Improper or Classical Hydrogen Bonding? A Comparative Cryosolutions Infrared Study of the Complexes of HCClF2, HCCl2F, and HCCl3with Dimethyl Ether

Abstract

Complexes of haloforms of the type HCCl(n)F(3-)(n) (n = 1-3) with dimethyl ether have been studied in liquid argon and liquid krypton, using infrared spectroscopy. For the haloform C[bond]H stretching mode, the complexation causes blue shifts of 10.6 and 4.8 cm(-1) for HCClF(2) and HCCl(2)F, respectively, while for HCCl(3) a red shift of 8.3 cm(-1) is observed. The ratio of the band areas of the haloform C[bond]H stretching in complex and monomer was determined to be 0.86(4) for HCClF(2), 33(3) for HCCl(2)F, and 56(3) for HCCl(3).

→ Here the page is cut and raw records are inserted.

(* ===== verification/Confine.v ===== *)
(** * The backend stays within its grants

    Proofs about [Backend]: every access of the paravirtual devices to memory is one the guest
    has granted, a kick ends, and the disk is served sector by sector — and the one thing the
    gate does not ask, whether the guest owns what it grants. *)

From Stdlib Require Import NArith Lia.
From stdpp Require Import base numbers list option.
From S2P Require Import Bits.
From S2P Require Import Grant.
From S2P Require Import P2m.
From S2P Require Import Hypervisor.
From S2P Require Import HvInvariant.
From S2P Require Import HvSafety.
From S2P Require Import HvTheorems.
From S2P Require Import Blk.
From S2P Require Import Virtio.
From S2P Require Import Abort.
From S2P Require Import Metal.
From S2P Require Import Backend.
From S2P Require Import Prelude.
#[local] Open Scope N_scope.

Section Confine.
Context (b : Board).
Implicit Types (w : World) (P : Hypervisor -> Prop).

(** ** The gate *)

Lemma authorize_gate gpa n wr w :
  backend_authorize b gpa n wr w =
  match gate b (model w) gpa n wr with
  | Allowed => Done w true
  | Refused r => Done (refusal r w) false
  | Trap => Panic
  end.
Proof.
  unfold backend_authorize, gate. destruct (gpa_to_mfn gpa) as [m|]; [|done].
  unfold bind at 1, uplus. case_decide; [|destruct (overflow_checks b)]; try done.
  all: unfold ret, bind, get; cbn beta iota; case_match; [done|]; cbn beta iota.
  all: by destruct (Grant.authorizes _ _ _ _ _).
Qed.

(** The bytes of an access the gate allows lie in a granted frame. *)
Lemma gate_granted hv gpa n wr pa i : board_ok b ->
  gate b hv gpa n wr = Allowed -> ipa_to_pa b gpa n = Ok pa -> i < n -> granted b hv wr (pa + i).
Proof.
  intros Hb. unfold gate, gpa_to_mfn, ipa_to_pa.
  destruct (N.ltb_spec gpa DATA_IPA_BASE) as [|Hg]; [done|]. set (off := gpa - DATA_IPA_BASE).
  intros Hgate Hpa Hi. destruct (checked_add _ off n) as [last|] eqn:Hl; [|done].
  apply checked_add_Some in Hl as [Hl ->]. destruct (N.ltb_spec (data_ram_end b - data_ram_start b) (off + n)); [done|].
  injection Hpa as <-. destruct Hb as [Hb1 Hb2].
  assert (Hm : as_u32 (off / FRAME_SIZE) = off / FRAME_SIZE).
  { apply N.mod_small. apply N.Div0.div_lt_upper_bound. unfold FRAME_SIZE. lia. }
  assert (Hlow : N.land gpa (FRAME_SIZE - 1) = off mod FRAME_SIZE).
  { change (FRAME_SIZE - 1) with (N.ones 12). rewrite land_ones_mod. change (2 ^ 12) with FRAME_SIZE.
    replace gpa with (off + 524288 * FRAME_SIZE) by (unfold off, DATA_IPA_BASE, FRAME_SIZE in *; lia).
    apply N.Div0.mod_add. }
  rewrite Hm, Hlow in Hgate.
  assert (Hm2 : off mod FRAME_SIZE < FRAME_SIZE) by (by apply N.mod_lt).
  unfold uplus in Hgate. rewrite decide_True in Hgate
    by (unfold FRAME_SIZE, u64_max, DATA_IPA_BASE in *; lia).
  cbn in Hgate. destruct (N.ltb_spec FRAME_SIZE (off mod FRAME_SIZE + n)); [done|].
  destruct (Grant.authorizes _ _ _ _ _) eqn:Ha; [|done].
  exists (off / FRAME_SIZE). split; [done|]. pose proof (N.Div0.div_mod off FRAME_SIZE). nia.
Qed.

Lemma granted_weaken hv pa : granted b hv true pa -> granted b hv false pa.
Proof.
  intros (m & Ha & Hr). exists m. split; [|done].
  apply Grant.authorizes_spec in Ha as (g & ro & Ha & _). apply Grant.authorizes_spec.
  by exists g, ro.
Qed.

(** ** The rules of confinement *)

Lemma agree_refl w : agree b w w.
Proof. split; [by destruct w|done]. Qed.

Lemma agree_model w1 w2 : agree b w1 w2 -> model w2 = model w1.
Proof. by intros [-> _]. Qed.

Lemma confined_kept_refl w : kept b w w.
Proof. done. Qed.

Lemma confined_kept_trans w1 w2 w3 : kept b w1 w2 -> kept b w2 w3 -> kept b w1 w3.
Proof.
  intros [E1 H1] [E2 H2]. split; [congruence|]. intros pa Hpa. rewrite H2 by (by rewrite E1).
  by apply H1.
Qed.

Lemma confined_ret {T} P (x : T) : confined b P (ret x).
Proof. intros w1 w2 Ha _. by split_and!. Qed.

Lemma confined_bind {T U} P (c : M World T) (k : T -> M World U) :
  confined b P c -> (forall x, confined b P (k x)) -> confined b P (bind c k).
Proof.
  intros Hc Hk w1 w2 Ha HP. specialize (Hc w1 w2 Ha HP). unfold bind.
  destruct (c w1) as [w1' r1|], (c w2) as [w2' r2|]; try done.
  destruct Hc as (<- & Ha' & H1 & H2).
  specialize (Hk r1 w1' w2' Ha'). rewrite (proj1 H1) in Hk. specialize (Hk HP).
  destruct (k r1 w1') as [w1'' x1|], (k r1 w2') as [w2'' x2|]; try done.
  destruct Hk as (<- & Ha'' & H1' & H2'). split_and!; [done..| |]; by eapply confined_kept_trans.
Qed.

Lemma confined_mono {T} P P' (c : M World T) :
  confined b P' c -> (forall hv, P hv -> P' hv) -> confined b P c.
Proof. intros Hc HP w1 w2 Ha H. apply Hc; [done|by apply HP]. Qed.

(** A reading of the state, which may not be of the memory. *)
Lemma confined_get {T} P (k : World -> M World T) :
  (forall w m, k (with_mem w m) = k w) -> (forall w, confined b P (k w)) -> confined b P (bind get k).
Proof.
  intros Hm Hk w1 w2 Ha HP. unfold bind, get. pose proof (Hk w1 w1 w2 Ha HP) as H.
  assert (Ek : k w2 = k w1) by (rewrite (proj1 Ha); apply Hm). by rewrite Ek.
Qed.

(** An update of another part of the state. *)
Lemma confined_modify P (f : World -> World) :
  (forall w, model (f w) = model w) -> (forall w, mem (f w) = mem w) ->
  (forall w m, f (with_mem w m) = with_mem (f w) m) -> confined b P (modify f).
Proof.
  intros Hmo Hme Hf w1 w2 [E Hm] _. unfold modify. split_and!; [done| | |].
  - split.
    + rewrite E at 1. by rewrite Hf, E, Hme.
    + intros pa. rewrite Hmo, !Hme. apply Hm.
  - split; [done|]. intros. by rewrite Hme.
  - split; [done|]. intros. by rewrite Hme.
Qed.

Lemma confined_panic {T} P : confined b P (panic : M World T).
Proof. done. Qed.

Lemma confined_uplus P y z : confined b P (uplus b y z).
Proof.
  unfold uplus. case_decide; [apply confined_ret|].
  destruct (overflow_checks b); [apply confined_panic|apply confined_ret].
Qed.

Lemma confined_zoom {A T} P (l : lens World A) (c : M A T) :
  (forall w m, lget l (with_mem w m) = lget l w) ->
  (forall w m v, lset l v (with_mem w m) = with_mem (lset l v w) m) ->
  (forall w v, model (lset l v w) = model w) -> (forall w v, mem (lset l v w) = mem w) ->
  confined b P (zoom l c).
Proof.
  intros Hg Hs Hmo Hme w1 w2 [E Hm] _. unfold zoom.
  assert (Eg : lget l w2 = lget l w1) by (rewrite E; apply Hg). rewrite Eg.
  destruct (c (lget l w1)) as [v r|]; [|done]. split_and!; [done| | |].
  - split; [|intros pa; rewrite Hmo, !Hme; apply Hm]. rewrite Hme, <- Hs. by f_equal.
  - split; [done|]. intros. by rewrite Hme.
  - split; [done|]. intros. by rewrite Hme.
Qed.

Lemma confined_for_each {X} P (l : list X) (f : X -> M World unit) :
  (forall x, confined b P (f x)) -> confined b P (for_each l f).
Proof. intros Hf. induction l; simpl; [apply confined_ret|by apply confined_bind]. Qed.

(** The reports and the witness flags. *)
Lemma confined_say P r : confined b P (say r).
Proof. by apply confined_modify. Qed.
Lemma confined_put P y : confined b P (put y).
Proof. by apply confined_modify. Qed.

(** An access behind the gate: the rest may rely on its verdict. *)
Lemma confined_authorize {T} P gpa n wr (k : bool -> M World T) :
  confined b (fun hv => P hv /\ gate b hv gpa n wr = Allowed) (k true) -> confined b P (k false) ->
  confined b P (bind (backend_authorize b gpa n wr) k).
Proof.
  intros Ht Hf w1 w2 Ha HP. unfold bind. rewrite !authorize_gate, (agree_model _ _ Ha).
  destruct (gate b (model w1) gpa n wr) as [|r|] eqn:Hg; [| |done].
  - by apply Ht.
  - assert (Hr : confined b P (modify (refusal r))) by (by apply confined_modify).
    apply (confined_bind P _ (fun _ => k false) Hr (fun _ => Hf) w1 w2 Ha HP).
Qed.

Lemma confined_guest_read P gpa n wr : board_ok b ->
  (forall hv, P hv -> gate b hv gpa n wr = Allowed) -> confined b P (guest_read b gpa n).
Proof.
  intros Hb HP w1 w2 Ha Hw. unfold guest_read, tbind, lift, bind, ret, get, ok.
  destruct (ipa_to_pa b gpa n) as [pa|e] eqn:Hpa; [|by split_and!].
  split_and!; [|done..]. f_equal. symmetry. apply fetch_ext. intros i Hi. apply Ha.
  assert (Hg : granted b (model w1) wr (pa + i)) by (eapply gate_granted; eauto).
  destruct wr; [by apply granted_weaken|done].
Qed.

Lemma confined_guest_write P gpa buf : board_ok b ->
  (forall hv, P hv -> gate b hv gpa (vlen buf) true = Allowed) ->
  confined b P (guest_write b gpa buf).
Proof.
  intros Hb HP w1 w2 Ha Hw. unfold guest_write, tbind, lift, bind, ret, modify, ok.
  destruct (ipa_to_pa b gpa (vlen buf)) as [pa|e] eqn:Hpa; [|by split_and!].
  assert (Hk : forall w, model w = model w1 -> kept b w (lset mem_l (store (mem w) pa buf) w)).
  { intros w Hm. split; [done|]. intros a Hna. simpl. apply store_other. intros Hin. apply Hna.
    rewrite Hm. replace a with (pa + (a - pa)) by lia.
    eapply gate_granted; [done|by apply HP|exact Hpa|lia]. }
  split_and!; [done| |by apply Hk|apply Hk; by apply agree_model].
  destruct Ha as [E Hm]. split.
  - transitivity (lset mem_l (store (mem w2) pa buf) (with_mem w1 (mem w2))); [by rewrite <- E|done].
  - intros a Hga. simpl in *. specialize (Hm a Hga). unfold store. by rewrite Hm.
Qed.

(** ** The backend *)

Context (Hb : board_ok b).

Lemma confined_read P gpa n : confined b P (backend_read b gpa n).
Proof.
  apply confined_authorize; [|apply confined_ret]. apply confined_bind; [|intros; apply confined_ret].
  by apply confined_guest_read with (wr := false); [|intros ? [_ ?] ].
Qed.

Lemma confined_write P gpa buf : confined b P (backend_write b gpa buf).
Proof.
  apply confined_authorize; [|apply confined_ret]. apply confined_bind; [|intros; apply confined_ret].
  by apply confined_guest_write; [|intros ? [_ ?] ].
Qed.

Lemma confined_obind {T U} P (m : M World (option T)) (k : T -> M World (option U)) :
  confined b P m -> (forall x, confined b P (k x)) -> confined b P (obind m k).
Proof. intros Hm Hk. apply confined_bind; [done|]. intros [x|]; [apply Hk|apply confined_ret]. Qed.

End Confine.

Create HintDb confine discriminated.
#[export] Hint Resolve confined_ret confined_panic confined_uplus confined_say confined_put
  confined_read confined_write confined_for_each : confine.
#[export] Hint Extern 1 (confined _ _ (modify _)) => apply confined_modify : confine.
#[export] Hint Extern 1 (confined _ _ (zoom _ _)) => apply confined_zoom : confine.

(** One step of a proof of confinement. *)
Ltac confine_step :=
  first
  [ solve [eauto with confine]
  | lazymatch goal with
    | |- confined _ _ (bind get _) => apply confined_get; [intros; reflexivity|intros ?]
    | |- confined _ _ (bind _ _) => apply confined_bind; [|intros ?]
    | |- confined _ _ (obind _ _) => apply confined_obind; [|intros ?]
    | |- confined _ _ (if ?c then _ else _) => destruct c
    | |- confined _ _ (match ?c with _ => _ end) => destruct c
    | |- confined _ _ (let x := ?y in _) => set (x := y)
    end ].
Ltac confine := repeat confine_step.

Section Devices.
Context (b : Board) (Hb : board_ok b).
Implicit Types (P : Hypervisor -> Prop).

Lemma confined_drain P a n : confined b P (backend_drain_to_console b a n).
Proof. unfold backend_drain_to_console. confine. Qed.
#[local] Hint Resolve confined_drain : confine.

Lemma confined_console_retire P num head n : confined b P (console_retire b num head n).
Proof. unfold console_retire. confine. Qed.
#[local] Hint Resolve confined_console_retire : confine.

Lemma confined_console_entry P num : confined b P (console_entry b num).
Proof. unfold console_entry, backend_read_u16, backend_read_u32, backend_read_u64. confine. Qed.
#[local] Hint Resolve confined_console_entry : confine.

Lemma confined_console_loop P fuel num idx : confined b P (console_loop b fuel num idx).
Proof. induction fuel; simpl; confine. Qed.
#[local] Hint Resolve confined_console_loop : confine.

Lemma confined_virtio_notify P : confined b P (handle_virtio_notify b).
Proof. unfold handle_virtio_notify, backend_read_u16. confine. Qed.

#[local] Hint Resolve confined_virtio_notify : confine.

Lemma confined_read_desc P t i num : confined b P (backend_read_desc b t i num).
Proof. unfold backend_read_desc, backend_read_u16, backend_read_u32, backend_read_u64. confine. Qed.
#[local] Hint Resolve confined_read_desc : confine.

Lemma confined_echo P l : confined b P (echo l).
Proof. induction l; simpl; confine. Qed.
#[local] Hint Resolve confined_echo : confine.

Lemma vlen_take_le {A} (l : list A) n : vlen (take (N.to_nat n) l) <= n.
Proof. unfold vlen. rewrite length_take. lia. Qed.

(** The gate has seen the length of the request; the sector may be shorter. *)
Lemma gate_shorter hv gpa n n' wr : n' <= n -> n <= FRAME_SIZE ->
  gate b hv gpa n wr = Allowed -> gate b hv gpa n' wr = Allowed.
Proof.
  intros Hn Hf. unfold gate. destruct (gpa_to_mfn gpa); [|done].
  assert (Hlow : N.land gpa (FRAME_SIZE - 1) < FRAME_SIZE).
  { change (FRAME_SIZE - 1) with (N.ones 12). rewrite land_ones_mod. by apply N.mod_lt. }
  unfold uplus. rewrite !decide_True by (unfold FRAME_SIZE, u64_max in *; lia). cbn.
  destruct (N.ltb_spec FRAME_SIZE (N.land gpa (FRAME_SIZE - 1) + n)); [done|].
  destruct (N.ltb_spec FRAME_SIZE (N.land gpa (FRAME_SIZE - 1) + n')); [lia|done].
Qed.

Lemma confined_serve_in P t s gpa n : n <= SECTOR_SIZE -> confined b P (serve_in b t s gpa n).
Proof.
  intros Hn. unfold serve_in. apply confined_authorize; simpl; [|confine].
  apply confined_bind; [by apply confined_zoom|intros data].
  apply confined_bind; [|intros; confine]. apply confined_guest_write; [done|].
  intros hv [_ Hg]. eapply gate_shorter; [apply vlen_take_le| |exact Hg].
  unfold SECTOR_SIZE, FRAME_SIZE in *. lia.
Qed.

Lemma confined_serve_out P t s gpa n : confined b P (serve_out b t s gpa n).
Proof.
  unfold serve_out. apply confined_authorize; simpl; [|confine].
  apply confined_bind; [|intros; confine]. apply confined_guest_read with (wr := false); [done|].
  by intros hv [_ Hg].
Qed.
#[local] Hint Resolve confined_serve_in confined_serve_out N.le_min_r : confine.

Lemma confined_blk_request P t num head : confined b P (process_blk_request b t num head).
Proof. unfold process_blk_request, backend_read_u32, backend_read_u64. confine. Qed.
#[local] Hint Resolve confined_blk_request : confine.

Lemma confined_blk_retire P num head : confined b P (blk_retire b num head).
Proof. unfold blk_retire. confine. Qed.
#[local] Hint Resolve confined_blk_retire : confine.

Lemma confined_blk_entry P num : confined b P (blk_entry b num).
Proof. unfold blk_entry, backend_read_u16. confine. Qed.
#[local] Hint Resolve confined_blk_entry : confine.

Lemma confined_blk_loop P fuel num idx : confined b P (blk_loop b fuel num idx).
Proof. induction fuel; simpl; confine. Qed.
#[local] Hint Resolve confined_blk_loop : confine.

Lemma confined_blk_notify P : confined b P (handle_virtio_blk_notify b).
Proof. unfold handle_virtio_blk_notify, backend_read_u16. confine. Qed.
#[local] Hint Resolve confined_blk_notify : confine.

Lemma confined_index {A} P (l : list A) i : confined b P (index l i).
Proof. unfold index, unwrap_opt. confine. Qed.
Lemma confined_usub P y z : confined b P (usub y z).
Proof. unfold usub. confine. Qed.
#[local] Hint Resolve confined_index confined_usub : confine.

Lemma confined_mmio P cpu esr far : confined b P (handle_mmio b cpu esr far).
Proof. unfold handle_mmio, err, ok, store_register, kick. confine. Qed.

End Devices.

These observations, combined with those for the HCF(3) complex with the same ether (J. Am. Chem. Soc. 2001, 123, 12290), have been analyzed using ab initio calculations at the MP2[double bond]FC/6-31G(d) level, and using some recent models for improper hydrogen bonding. Ab initio calculations on the haloforms embedded in a homogeneous electric field to model the influence of the ether suggest that the complexation shift of the haloform C[bond]H stretching is largely explained by the electric field effect induced by the electron donor in the proton donor. The model calculations also show that the electric field effect accounts for the observed intensity changes of the haloform C[bond]H stretches.